------ Recorded data

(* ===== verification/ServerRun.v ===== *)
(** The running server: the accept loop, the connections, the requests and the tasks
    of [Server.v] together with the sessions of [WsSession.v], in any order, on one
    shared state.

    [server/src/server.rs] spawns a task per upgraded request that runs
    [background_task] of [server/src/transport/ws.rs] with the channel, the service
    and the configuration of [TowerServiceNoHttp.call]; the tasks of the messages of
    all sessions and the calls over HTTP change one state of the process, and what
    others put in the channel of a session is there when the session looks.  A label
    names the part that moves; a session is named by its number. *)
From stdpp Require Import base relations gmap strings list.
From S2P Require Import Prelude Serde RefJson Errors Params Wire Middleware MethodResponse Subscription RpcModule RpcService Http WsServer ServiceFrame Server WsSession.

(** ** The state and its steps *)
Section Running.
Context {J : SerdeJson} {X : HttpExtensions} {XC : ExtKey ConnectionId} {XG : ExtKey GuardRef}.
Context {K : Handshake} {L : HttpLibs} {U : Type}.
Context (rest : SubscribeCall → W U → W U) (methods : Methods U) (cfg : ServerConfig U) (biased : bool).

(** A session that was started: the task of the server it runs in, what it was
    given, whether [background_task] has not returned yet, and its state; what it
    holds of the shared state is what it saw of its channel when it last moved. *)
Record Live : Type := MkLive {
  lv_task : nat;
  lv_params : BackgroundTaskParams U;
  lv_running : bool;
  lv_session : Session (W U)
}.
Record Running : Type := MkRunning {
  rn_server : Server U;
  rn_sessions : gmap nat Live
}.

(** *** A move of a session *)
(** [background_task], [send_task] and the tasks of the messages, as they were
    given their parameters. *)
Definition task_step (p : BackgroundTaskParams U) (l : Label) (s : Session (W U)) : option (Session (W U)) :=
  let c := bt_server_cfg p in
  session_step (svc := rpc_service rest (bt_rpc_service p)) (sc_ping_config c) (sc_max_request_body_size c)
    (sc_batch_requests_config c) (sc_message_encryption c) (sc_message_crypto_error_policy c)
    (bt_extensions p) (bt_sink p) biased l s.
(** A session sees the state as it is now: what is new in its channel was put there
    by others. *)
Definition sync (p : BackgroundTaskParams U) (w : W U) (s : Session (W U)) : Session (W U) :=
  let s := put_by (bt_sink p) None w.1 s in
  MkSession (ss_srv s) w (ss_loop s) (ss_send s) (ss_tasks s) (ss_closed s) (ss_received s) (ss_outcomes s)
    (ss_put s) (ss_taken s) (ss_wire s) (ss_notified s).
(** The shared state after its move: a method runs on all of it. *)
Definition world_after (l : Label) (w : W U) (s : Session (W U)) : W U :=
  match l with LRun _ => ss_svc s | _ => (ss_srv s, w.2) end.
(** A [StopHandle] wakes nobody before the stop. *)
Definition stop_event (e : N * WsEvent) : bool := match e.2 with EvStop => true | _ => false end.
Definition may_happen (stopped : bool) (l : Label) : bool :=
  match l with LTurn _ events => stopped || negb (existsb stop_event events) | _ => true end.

------------
------ Recorded data

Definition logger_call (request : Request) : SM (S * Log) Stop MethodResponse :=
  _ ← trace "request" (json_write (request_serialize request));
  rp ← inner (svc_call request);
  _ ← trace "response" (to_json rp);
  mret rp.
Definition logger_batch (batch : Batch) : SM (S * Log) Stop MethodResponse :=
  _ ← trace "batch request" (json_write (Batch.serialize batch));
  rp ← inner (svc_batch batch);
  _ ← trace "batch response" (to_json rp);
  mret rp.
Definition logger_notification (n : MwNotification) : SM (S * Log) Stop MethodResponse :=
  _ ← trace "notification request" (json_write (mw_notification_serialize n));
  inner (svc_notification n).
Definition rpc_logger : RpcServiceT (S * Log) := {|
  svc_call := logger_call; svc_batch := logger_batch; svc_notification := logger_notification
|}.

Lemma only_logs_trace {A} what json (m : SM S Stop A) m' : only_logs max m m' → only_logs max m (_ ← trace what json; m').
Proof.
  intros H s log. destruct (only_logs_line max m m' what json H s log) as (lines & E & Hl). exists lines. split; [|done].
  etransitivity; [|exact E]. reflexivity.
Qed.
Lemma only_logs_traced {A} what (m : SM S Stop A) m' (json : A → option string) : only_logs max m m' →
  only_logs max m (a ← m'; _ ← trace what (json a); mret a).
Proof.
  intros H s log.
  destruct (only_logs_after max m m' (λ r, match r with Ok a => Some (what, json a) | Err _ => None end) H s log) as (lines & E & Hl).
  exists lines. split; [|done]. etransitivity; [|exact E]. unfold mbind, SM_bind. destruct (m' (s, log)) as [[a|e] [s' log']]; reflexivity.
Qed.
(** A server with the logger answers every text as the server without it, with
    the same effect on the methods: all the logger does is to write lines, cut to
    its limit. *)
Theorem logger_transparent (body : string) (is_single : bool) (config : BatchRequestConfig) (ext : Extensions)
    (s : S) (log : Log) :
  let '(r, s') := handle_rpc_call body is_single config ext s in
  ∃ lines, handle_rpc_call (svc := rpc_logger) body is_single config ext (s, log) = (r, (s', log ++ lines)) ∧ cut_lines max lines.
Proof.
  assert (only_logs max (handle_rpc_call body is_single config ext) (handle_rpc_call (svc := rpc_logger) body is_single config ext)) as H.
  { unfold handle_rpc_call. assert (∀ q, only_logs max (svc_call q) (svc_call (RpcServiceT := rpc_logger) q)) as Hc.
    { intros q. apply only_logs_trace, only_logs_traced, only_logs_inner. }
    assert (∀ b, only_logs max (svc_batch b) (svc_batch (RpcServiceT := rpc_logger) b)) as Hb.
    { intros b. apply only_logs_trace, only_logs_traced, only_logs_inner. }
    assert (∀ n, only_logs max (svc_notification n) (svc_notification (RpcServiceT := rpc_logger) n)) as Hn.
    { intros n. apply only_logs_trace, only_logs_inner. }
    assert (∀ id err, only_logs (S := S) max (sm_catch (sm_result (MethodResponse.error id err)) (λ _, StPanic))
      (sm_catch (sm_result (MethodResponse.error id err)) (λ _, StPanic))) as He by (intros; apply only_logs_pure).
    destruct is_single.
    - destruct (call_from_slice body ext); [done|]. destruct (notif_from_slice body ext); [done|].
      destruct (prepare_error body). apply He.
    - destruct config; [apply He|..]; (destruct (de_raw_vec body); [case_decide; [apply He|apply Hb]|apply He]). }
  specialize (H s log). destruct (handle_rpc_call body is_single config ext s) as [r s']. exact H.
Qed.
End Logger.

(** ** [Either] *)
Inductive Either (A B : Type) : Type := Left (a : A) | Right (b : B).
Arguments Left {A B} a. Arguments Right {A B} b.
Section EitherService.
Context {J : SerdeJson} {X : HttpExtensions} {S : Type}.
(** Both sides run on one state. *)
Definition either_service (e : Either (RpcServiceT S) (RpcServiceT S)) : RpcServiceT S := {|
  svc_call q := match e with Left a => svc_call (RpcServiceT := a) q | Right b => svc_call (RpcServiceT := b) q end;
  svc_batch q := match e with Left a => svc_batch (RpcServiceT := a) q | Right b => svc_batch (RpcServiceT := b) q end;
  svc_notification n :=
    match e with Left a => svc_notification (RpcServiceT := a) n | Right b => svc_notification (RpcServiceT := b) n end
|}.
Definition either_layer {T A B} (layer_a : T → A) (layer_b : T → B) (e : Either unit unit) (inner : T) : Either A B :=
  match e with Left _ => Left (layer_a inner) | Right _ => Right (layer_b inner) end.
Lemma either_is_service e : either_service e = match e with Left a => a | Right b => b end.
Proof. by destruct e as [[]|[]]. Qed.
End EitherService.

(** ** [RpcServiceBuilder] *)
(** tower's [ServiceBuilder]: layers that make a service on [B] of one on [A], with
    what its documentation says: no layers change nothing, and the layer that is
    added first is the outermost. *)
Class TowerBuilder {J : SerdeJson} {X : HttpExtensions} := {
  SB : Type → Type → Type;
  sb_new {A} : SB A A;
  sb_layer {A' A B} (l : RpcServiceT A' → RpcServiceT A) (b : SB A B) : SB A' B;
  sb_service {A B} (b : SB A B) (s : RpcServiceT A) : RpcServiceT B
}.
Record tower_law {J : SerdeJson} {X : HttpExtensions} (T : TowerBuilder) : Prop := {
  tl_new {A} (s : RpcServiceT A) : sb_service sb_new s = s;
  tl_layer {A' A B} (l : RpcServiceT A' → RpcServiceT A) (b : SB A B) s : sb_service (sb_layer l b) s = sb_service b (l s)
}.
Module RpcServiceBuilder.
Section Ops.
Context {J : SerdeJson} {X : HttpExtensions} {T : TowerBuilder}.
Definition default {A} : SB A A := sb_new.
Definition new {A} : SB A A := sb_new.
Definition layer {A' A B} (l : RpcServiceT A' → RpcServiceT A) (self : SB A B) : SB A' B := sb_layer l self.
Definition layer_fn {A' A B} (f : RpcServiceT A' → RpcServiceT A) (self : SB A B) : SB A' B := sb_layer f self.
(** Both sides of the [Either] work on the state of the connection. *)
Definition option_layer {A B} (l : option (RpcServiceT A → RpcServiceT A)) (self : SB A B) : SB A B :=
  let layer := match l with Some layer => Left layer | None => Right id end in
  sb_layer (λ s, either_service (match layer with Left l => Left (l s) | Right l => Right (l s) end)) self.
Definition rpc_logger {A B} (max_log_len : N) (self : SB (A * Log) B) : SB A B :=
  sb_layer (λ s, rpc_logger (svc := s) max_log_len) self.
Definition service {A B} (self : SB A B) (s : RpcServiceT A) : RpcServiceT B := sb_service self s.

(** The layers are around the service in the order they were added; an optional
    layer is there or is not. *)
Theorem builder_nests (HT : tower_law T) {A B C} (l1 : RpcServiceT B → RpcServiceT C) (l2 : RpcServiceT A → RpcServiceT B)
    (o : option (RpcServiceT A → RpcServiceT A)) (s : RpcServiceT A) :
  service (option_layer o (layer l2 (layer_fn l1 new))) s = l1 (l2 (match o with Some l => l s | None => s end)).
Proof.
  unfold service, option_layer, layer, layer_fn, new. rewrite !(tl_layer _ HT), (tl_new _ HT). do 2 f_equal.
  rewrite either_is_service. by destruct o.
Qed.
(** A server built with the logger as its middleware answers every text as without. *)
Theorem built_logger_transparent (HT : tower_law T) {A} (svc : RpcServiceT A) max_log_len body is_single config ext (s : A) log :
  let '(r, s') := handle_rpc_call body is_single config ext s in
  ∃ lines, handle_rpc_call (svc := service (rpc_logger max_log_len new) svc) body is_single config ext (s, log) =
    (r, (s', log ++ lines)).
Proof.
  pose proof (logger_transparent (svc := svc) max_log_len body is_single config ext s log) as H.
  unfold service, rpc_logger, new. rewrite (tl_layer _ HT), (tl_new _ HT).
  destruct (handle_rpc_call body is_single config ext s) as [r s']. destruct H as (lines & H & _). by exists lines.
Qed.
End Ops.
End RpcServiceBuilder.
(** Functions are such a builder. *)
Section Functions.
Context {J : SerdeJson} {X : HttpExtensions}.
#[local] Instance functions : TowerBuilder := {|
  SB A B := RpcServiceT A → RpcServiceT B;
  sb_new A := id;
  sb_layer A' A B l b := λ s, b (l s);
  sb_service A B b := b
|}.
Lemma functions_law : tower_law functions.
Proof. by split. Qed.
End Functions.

------------

• [Work item] In the data above, which lines lie between the line with "(* ===== verification/ServerRun.v ===== *)" and the line with "[server/src/server.rs] spawns a", inclusive? Print those lines exactly and nothing else.

• [Reply to the task]
(* ===== verification/ServerRun.v ===== *)
(** The running server: the accept loop, the connections, the requests and the tasks
    of [Server.v] together with the sessions of [WsSession.v], in any order, on one
    shared state.

    [server/src/server.rs] spawns a task per upgraded request that runs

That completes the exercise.